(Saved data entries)
[Start of section]

(** The loop of [backupName]: the result bounds the start value and every
    order of a name without the compress suffix, and is one of them. *)
Lemma maxOrderLoop_spec (l : Logger) (prefix : string) (oldFiles : list logInfo) :
  forall m0,
    exists N,
      maxOrderLoop l prefix "" oldFiles m0 = Ok N /\ m0 <= N /\
      (forall f k, In f oldFiles -> HasSuffix (Name f) compressSuffix = false ->
                   orderFromName l (Name f) prefix "" = Ok k -> k <= N) /\
      (N = m0 \/
       exists f, In f oldFiles /\ HasSuffix (Name f) compressSuffix = false /\
                 orderFromName l (Name f) prefix "" = Ok N).
Proof.
  induction oldFiles as [|f rest IH]; intros m0; simpl.
  - exists m0. repeat split; [lia | tauto | now left].
  - destruct (HasSuffix (Name f) compressSuffix) eqn:Hgz; simpl.
    + destruct (IH m0) as (N & -> & Hle & Hub & Hwit). exists N.
      repeat split; auto.
      * intros g k [<-|Hg] Hs Ho; [congruence | eauto].
      * destruct Hwit as [->|(g & Hg & Hs & Ho)]; [now left | right; eauto].
    + rewrite orderFromName_ordinal.
      destruct (negb (HasPrefix (Name f) prefix)) eqn:Hp.
      * destruct (IH m0) as (N & -> & Hle & Hub & Hwit). exists N.
        repeat split; auto.
        -- intros g k [<-|Hg] Hs Ho; [|eauto].
           rewrite orderFromName_ordinal, Hp in Ho. discriminate.
        -- destruct Hwit as [->|(g & Hg & Hs & Ho)]; [now left | right; eauto].
      * destruct (Strconv.Atoi _) as [order|] eqn:Ha.
        -- destruct (Z.ltb_spec m0 order) as [Hlt|Hge].
           ++ destruct (IH order) as (N & -> & Hle & Hub & Hwit). exists N.
              repeat split; auto; [lia | |].
              ** intros g k [<-|Hg] Hs Ho; [|eauto].
                 rewrite orderFromName_ordinal, Hp, Ha in Ho. inversion Ho. lia.
              ** right. destruct Hwit as [->|(g & Hg & Hs & Ho)]; [|eauto].
                 exists f. rewrite orderFromName_ordinal, Hp, Ha. auto.
           ++ destruct (IH m0) as (N & -> & Hle & Hub & Hwit). exists N.
              repeat split; auto.
              ** intros g k [<-|Hg] Hs Ho; [|eauto].
                 rewrite orderFromName_ordinal, Hp, Ha in Ho. inversion Ho. lia.
              ** destruct Hwit as [->|(g & Hg & Hs & Ho)]; [now left | right; eauto].
        -- destruct (IH m0) as (N & -> & Hle & Hub & Hwit). exists N.
           repeat split; auto.
           ++ intros g k [<-|Hg] Hs Ho; [|eauto].
              rewrite orderFromName_ordinal, Hp, Ha in Ho. discriminate.
           ++ destruct Hwit as [->|(g & Hg & Hs & Ho)]; [now left | right; eauto].
Qed.

(** The converse of [scanned_In]: a regular file that the scan classifies
    is in its list. *)
Lemma In_scanned (l : Logger) (prefix ext : string) (w : World)
    (files : list (string * entry)) (name : string) (e : entry) (t : Z) :
  In (name, e) files -> isDir e = false ->
  classifyEntry l prefix ext name w = Ok (Some t) ->
  In {| timestamp := t; info := info_of name e |} (scanned l prefix ext w files).
Proof.
  intros Hin Hd Hc. induction files as [|[n' e'] rest IH]; simpl in *; [tauto|].
  destruct Hin as [Heq|Hin].
  - inversion Heq; subst. rewrite Hd, Hc. now left.
  - destruct (isDir e'); [auto|].
    destruct (classifyEntry l prefix ext n' w) as [[?|]|?|?]; simpl; auto.
Qed.
(** ** Rounding of synthesized values (C9) *)



(** ** A source without channels (C10) *)

(** C10.  When no point of the source carries channel elements, its
    construction succeeds once its points are parsed and normalized,
    with an empty mapping; synthesis then raises no error and leaves in
    every reference point a wrapper without channel elements, in the
    place of the point's old extensions element or, where there was
    none, at the end. *)
Theorem empty_mapping (L : PyLibs) (gpx replace : list node)
  (pts0 pts1 : list TrackPoint.t) (ts td : R) (r0 : GpxFile.t) :
  Forall (fun c => TrackPoint.parse_extensions c = []) (tags gpx) ->
  map_result (TrackPoint.init L) (tags gpx) = inr pts0 ->
  GpxFile.normalize pts0 = inr (pts1, ts, td) ->
  GpxFile.init L replace = inr r0 ->
  exists original r1,
    GpxFile.init L gpx = inr original /\
    GpxFile.values original = [] /\
    GpxFile.polyfit original = [] /\
    GpxFile.add_extensions L r0 original = inr r1 /\
    Forall2 (fun p p' =>
               TrackPoint.pt p' = replaced_or_appended (wrapper []) (TrackPoint.pt p) /\
               find "extensions" (TrackPoint.pt p') = Some (wrapper []))
      (GpxFile.pts r0) (GpxFile.pts r1).
Proof.
  intros Hnone Hparse Hnorm Hr0.
  destruct (parsed_points _ _ _ Hparse) as (Hfresh & Hpt & Hext).
  destruct (normalize_normal _ _ _ _ Hfresh Hnorm) as [_ Hsame].
  assert (Hempty : Forall (fun p => TrackPoint.extensions p = []) pts1).
  { assert (H0 : Forall (fun p => TrackPoint.extensions p = []) pts0).
    { rewrite <- Hpt in Hnone. apply Forall_map in Hnone.
      rewrite Forall_forall in *. intros p Hp. rewrite (Hext p Hp). auto. }
    clear - Hsame H0. induction Hsame as [| p p' l l' Hp _ IH]; [constructor |].
    inversion H0; subst. constructor; [| auto].
    destruct Hp as (_ & _ & _ & _ & _ & He). congruence. }
  pose proof (init_stages L gpx pts0 pts1 ts td _ [] [] Hparse Hnorm
                (collect_values_empty L pts1 Hempty) eq_refl eq_refl) as Hinit.
  eexists. eexists. split; [exact Hinit |]. simpl.
  split; [reflexivity |]. split; [reflexivity |].
  pose proof (init_pts_are_tags _ _ _ Hr0) as Htags.
  unfold GpxFile.add_extensions. simpl.
  assert (Hmap :
    map_result (fun p => TrackPoint.add_extensions L p []) (GpxFile.pts r0) =
    inr (map (fun p => TrackPoint.with_pt
                         (replaced_or_appended (wrapper []) (TrackPoint.pt p)) p)
           (GpxFile.pts r0))).
  { apply Forall2_map_result.
    clear - Htags. induction (GpxFile.pts r0) as [| p l IH]; simpl; constructor.
    - apply add_extensions_pt. reflexivity.
    - apply IH. inversion Htags; assumption. }
  rewrite Hmap. simpl. split; [reflexivity |].
  clear - Htags. induction Htags as [| p l Hp _ IH]; simpl; constructor; [| exact IH].
  split; [reflexivity | exact (wrapper_found [] _ Hp)].
Qed.
Lemma scan_lr_ext (ls : list CopyLine) : forall s1 s2 : sides,
  s_left s1 = s_left s2 -> s_right s1 = s_right s2 ->
  s_left (scan i j ls s1) = s_left (scan i j ls s2) /\
  s_right (scan i j ls s1) = s_right (scan i j ls s2).
Proof.
  induction ls as [|line ls IH]; intros s1 s2 Hl Hr; [auto|].
  rewrite !scan_cons.
  destruct (scan_vertical_lr line s1) as [Vl1 Vr1].
  destruct (scan_vertical_lr line s2) as [Vl2 Vr2].
  apply IH; unfold scan_line.
  - apply scan_horizontal_ext; congruence.
  - apply scan_horizontal_ext; congruence.
Qed.

(** Lines in another column leave the vertical pair alone; lines in
    another row leave the horizontal pair alone. *)
Lemma scan_other_columns (ls : list CopyLine) : forall s : sides,
  Forall (fun l => vslot l <> j) ls ->
  s_top (scan i j ls s) = s_top s /\
  s_bottom (scan i j ls s) = s_bottom s.
Proof.
  induction ls as [|line ls IH]; intros s HF; [auto|].
  inversion HF as [|? ? Hne HF']; subst.
  rewrite scan_cons.
  destruct (IH (scan_line i j s line) HF') as [-> ->].
  destruct (scan_line_tb line s) as [-> ->].
  unfold scan_vertical.
  destruct (Z.eqb_spec (vslot line) j); [contradiction | auto].
Qed.

Lemma scan_other_rows (ls : list CopyLine) : forall s : sides,
  Forall (fun l => hslot l <> i) ls ->
  s_left (scan i j ls s) = s_left s /\
  s_right (scan i j ls s) = s_right s.
Proof.
  induction ls as [|line ls IH]; intros s HF; [auto|].
  inversion HF as [|? ? Hne HF']; subst.
  rewrite scan_cons.
  destruct (IH (scan_line i j s line) HF') as [-> ->].
  destruct (scan_line_lr line s) as [-> ->].
  unfold scan_horizontal.
  destruct (Z.eqb_spec (hslot line) i); [contradiction | auto].
Qed.

End Scan.

(* ================================================================== *)
(** ** The block query *)

Lemma in_bounds_iff (L : CrossingLattice) (i j : Z) :
  in_bounds L i j = true <-> (1 <= i <= height L /\ 1 <= j <= width L).
Proof.
  unfold in_bounds. rewrite !andb_true_iff, !Z.leb_le. tauto.
Qed.

Lemma getitem_in_bounds (L : CrossingLattice) (i j : Z) :
  in_bounds L i j = true ->
  __getitem__ L (IdxTuple [i; j]) = Return (block_at L i j).
Proof. intros H. simpl. rewrite H. reflexivity. Qed.


Lemma block_h_at (L : CrossingLattice) (i j : Z) :
  block_h (block_at L i j) = pick_h (scan i j (lines L) no_sides).
Proof. reflexivity. Qed.

Lemma block_v_at (L : CrossingLattice) (i j : Z) :
  block_v (block_at L i j) = pick_v (scan i j (lines L) no_sides).
Proof. reflexivity. Qed.

Lemma is_set_true (x : Z) : is_set x = true <-> x <> -1.
Proof.
  unfold is_set. rewrite negb_true_iff, Z.eqb_neq. tauto.
Qed.

Lemma is_set_false (x : Z) : is_set x = false <-> x = -1.
Proof.
  unfold is_set. rewrite negb_false_iff, Z.eqb_eq. tauto.
Qed.

(** C1.  For an in-bounds query the returned block's [connected] field
    follows from its four side fields: with [h] the left field if set and
    the right one otherwise, and [v] the top field if set and the bottom
    one otherwise, [connected] is 1 or 0 according to [has_edge h v] when
    both are set and the sentinel -1 when either is unset.  Hence a
    non-sentinel [connected] needs a line bearing horizontally and a line
    bearing vertically on the coordinate. *)
Theorem C1_connected_rule (L : CrossingLattice) (i j : Z)
  (Hin : 1 <= i <= height L /\ 1 <= j <= width L) :
  exists blk : Block,
    __getitem__ L (IdxTuple [i; j]) = Return blk /\
    (is_set (block_h blk) = true -> is_set (block_v blk) = true ->
     connected blk = if has_edge (graph L) (block_h blk) (block_v blk)
                     then 1 else 0) /\
    (is_set (block_h blk) = false \/ is_set (block_v blk) = false ->
     connected blk = -1) /\
    (connected blk <> -1 ->
     (exists line, In line (lines L) /\ bears_horizontal i j line) /\
     (exists line, In line (lines L) /\ bears_vertical i j line)).
Proof.
  exists (block_at L i j).
  split; [apply getitem_in_bounds, in_bounds_iff, Hin|].
  rewrite block_h_at, block_v_at.
  set (s := scan i j (lines L) no_sides).
  assert (Hconn : connected (block_at L i j) = connectivity (graph L) s)
    by reflexivity.
  rewrite Hconn. unfold connectivity, is_set.
  split; [|split].
  - intros Hh Hv. rewrite Hv, Hh. reflexivity.
  - intros [Hh | Hv].
    + rewrite Hh, andb_false_r. reflexivity.
    + rewrite Hv. reflexivity.
  - intros Hne.
    destruct (negb (pick_v s =? -1)) eqn:Hv;
      destruct (negb (pick_h s =? -1)) eqn:Hh; simpl in Hne;
      try congruence.
    apply negb_true_iff, Z.eqb_neq in Hv, Hh.
    destruct (scan_origin i j (lines L) no_sides)
      as (Ht & Hb & Hl & Hr).
    fold s in Ht, Hb, Hl, Hr. simpl in Ht, Hb, Hl, Hr.
    split.
    + unfold pick_h in Hh.
      destruct (negb (s_left s =? -1)) eqn:E.
      * destruct Hl as [Hl | (l0 & Hl0 & Hbh & _)];
          [congruence | eauto].
      * destruct Hr as [Hr | (l0 & Hl0 & Hbh & _)];
          [congruence | eauto].
    + unfold pick_v in Hv.
      destruct (negb (s_top s =? -1)) eqn:E.
      * destruct Ht as [Ht | (l0 & Hl0 & Hbv & _)];
          [congruence | eauto].
      * destruct Hb as [Hb | (l0 & Hl0 & Hbv & _)];
          [congruence | eauto].
Qed.
(** The sizes of the batches over [n] indices: full batches, then the
    remainder if there is one. *)
Lemma BatchSampler_lengths {A} b (acc l : list A) :
  length acc < b ->
  map length (BatchSampler b acc l)
  = replicate ((length acc + length l) / b) b
    ++ (if (length acc + length l) mod b =? 0 then []
        else [(length acc + length l) mod b]).
Proof.
  revert acc. induction l as [|x l IH]; intros acc Hacc; simpl.
  - rewrite Nat.add_0_r, Nat.div_small, Nat.mod_small by assumption.
    destruct acc; simpl; reflexivity.
  - rewrite length_app. simpl.
    destruct (Nat.eqb_spec (length acc + 1) b) as [Hb|Hb].
    + simpl. rewrite IH by (simpl; lia). simpl.
      replace (length acc + S (length l)) with (length l + 1 * b) by lia.
      rewrite Nat.div_add, Nat.Div0.mod_add by lia.
      rewrite Nat.add_1_r, length_app. simpl. by rewrite Hb.
    + rewrite IH by (rewrite length_app; simpl; lia).
      rewrite length_app. simpl.
      by replace (length acc + 1 + length l) with (length acc + S (length l)) by lia.
Qed.

Lemma batches_concat dl :
  concat (batches dl) = SequentialSampler (Pets.__len__ (dataset dl)).
Proof. apply BatchSampler_concat. Qed.

Lemma batches_lengths dl :
  0 < batch_size dl ->
  map length (batches dl)
  = replicate (Pets.__len__ (dataset dl) / batch_size dl) (batch_size dl)
    ++ (if Pets.__len__ (dataset dl) mod batch_size dl =? 0 then []
        else [Pets.__len__ (dataset dl) mod batch_size dl]).
Proof.
  intros Hb. unfold batches. rewrite BatchSampler_lengths by (simpl; lia).
  unfold SequentialSampler. simpl. by rewrite length_map, length_seq.
Qed.

End LoaderFacts.

Section CeilFacts.

Lemma Qceiling_nat_div n b :
  0 < b -> Qceiling (Qnat n / Qnat b) = Z.of_nat (ceil_div n b).
Proof.
  intros Hb. unfold ceil_div.
  pose proof (Nat.div_mod_eq n b) as Hdm.
  pose proof (Nat.mod_upper_bound n b) as Hr.
  set (q := n / b) in *. set (r := n mod b) in *. clearbody q r.
  assert (r < b) as Hr' by (apply Hr; lia). clear Hr.
  destruct b as [|b]; [lia|].
  unfold Qnat, Qceiling, Qfloor, Qdiv, Qmult, Qinv, Qopp. simpl Qnum. simpl Qden.
  rewrite Z.mul_1_r, Pos.mul_1_l.
  pose proof (Zpos_P_of_succ_nat b) as Hp.
  set (d := Z.pos (Pos.of_succ_nat b)) in *. clearbody d.
  destruct (Nat.eqb_spec r 0) as [H0|H0].
  - rewrite <- (Z.div_unique_pos (- Z.of_nat n) d (- Z.of_nat q) 0); nia.
  - rewrite <- (Z.div_unique_pos (- Z.of_nat n) d (- Z.of_nat (q + 1)) (Z.of_nat (S b - r))); nia.
Qed.

Lemma n_steps_per_epoch_ceil n b :
  0 < b -> n_steps_per_epoch n b = Ok (ceil_div n b).
Proof.
  intros Hb. unfold n_steps_per_epoch, truediv.
  replace (Qeq_bool (Qnat b) 0) with false.
  - simpl. rewrite Qceiling_nat_div by assumption. by rewrite Nat2Z.id.
  - destruct b; [lia|reflexivity].
Qed.
End CeilFacts.

(** ** The training loop *)

Section TrainFacts.
Context {Tensor Model Loss : Type}.
Variable tfms_load_image : nat -> Pets.Path -> Result Tensor.
Variable fit : Model -> list Tensor -> list nat -> Model * Loss.
Variable perf_counter : nat -> Q.
Hypothesis Hclock : clock_increasing perf_counter.

Variable dl : Loader.DataLoader.
Hypothesis Hfiles :
  Forall (sample_ok tfms_load_image (Pets.image_size (Loader.dataset dl)))
         (Pets.files (Loader.dataset dl)).

Abbreviation State := (@State Model Loss).
Abbreviation batch_body := (batch_body fit perf_counter).
Abbreviation epoch_loop := (epoch_loop tfms_load_image fit perf_counter).
Abbreviation epoch_body := (epoch_body tfms_load_image fit perf_counter).
Abbreviation epochs_loop := (epochs_loop tfms_load_image fit perf_counter).

Lemma truediv_Ok a b : ~ (b == 0)%Q -> truediv a b = Ok (a / b)%Q.
Proof.
  intros Hb. unfold truediv. destruct (Qeq_bool b 0) eqn:E; [|reflexivity].
  apply Qeq_bool_iff in E. contradiction.
Qed.

Lemma Qnat_nonzero n : 0 < n -> ~ (Qnat n == 0)%Q.
Proof. unfold Qnat, Qeq. simpl. lia. Qed.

[End of section]

### Your goal
What you give back should be only the lines of the records above, starting at the line with "exists f. rewrite" and ending at the line with "destruct Hin as [Heq|Hin].", restated word for word.

### Expected output
                 exists f. rewrite orderFromName_ordinal, Hp, Ha. auto.
           ++ destruct (IH m0) as (N & -> & Hle & Hub & Hwit). exists N.
              repeat split; auto.
              ** intros g k [<-|Hg] Hs Ho; [|eauto].
                 rewrite orderFromName_ordinal, Hp, Ha in Ho. inversion Ho. lia.
              ** destruct Hwit as [->|(g & Hg & Hs & Ho)]; [now left | right; eauto].
        -- destruct (IH m0) as (N & -> & Hle & Hub & Hwit). exists N.
           repeat split; auto.
           ++ intros g k [<-|Hg] Hs Ho; [|eauto].
              rewrite orderFromName_ordinal, Hp, Ha in Ho. discriminate.
           ++ destruct Hwit as [->|(g & Hg & Hs & Ho)]; [now left | right; eauto].
Qed.

(** The converse of [scanned_In]: a regular file that the scan classifies
    is in its list. *)
Lemma In_scanned (l : Logger) (prefix ext : string) (w : World)
    (files : list (string * entry)) (name : string) (e : entry) (t : Z) :
  In (name, e) files -> isDir e = false ->
  classifyEntry l prefix ext name w = Ok (Some t) ->
  In {| timestamp := t; info := info_of name e |} (scanned l prefix ext w files).
Proof.
  intros Hin Hd Hc. induction files as [|[n' e'] rest IH]; simpl in *; [tauto|].
  destruct Hin as [Heq|Hin].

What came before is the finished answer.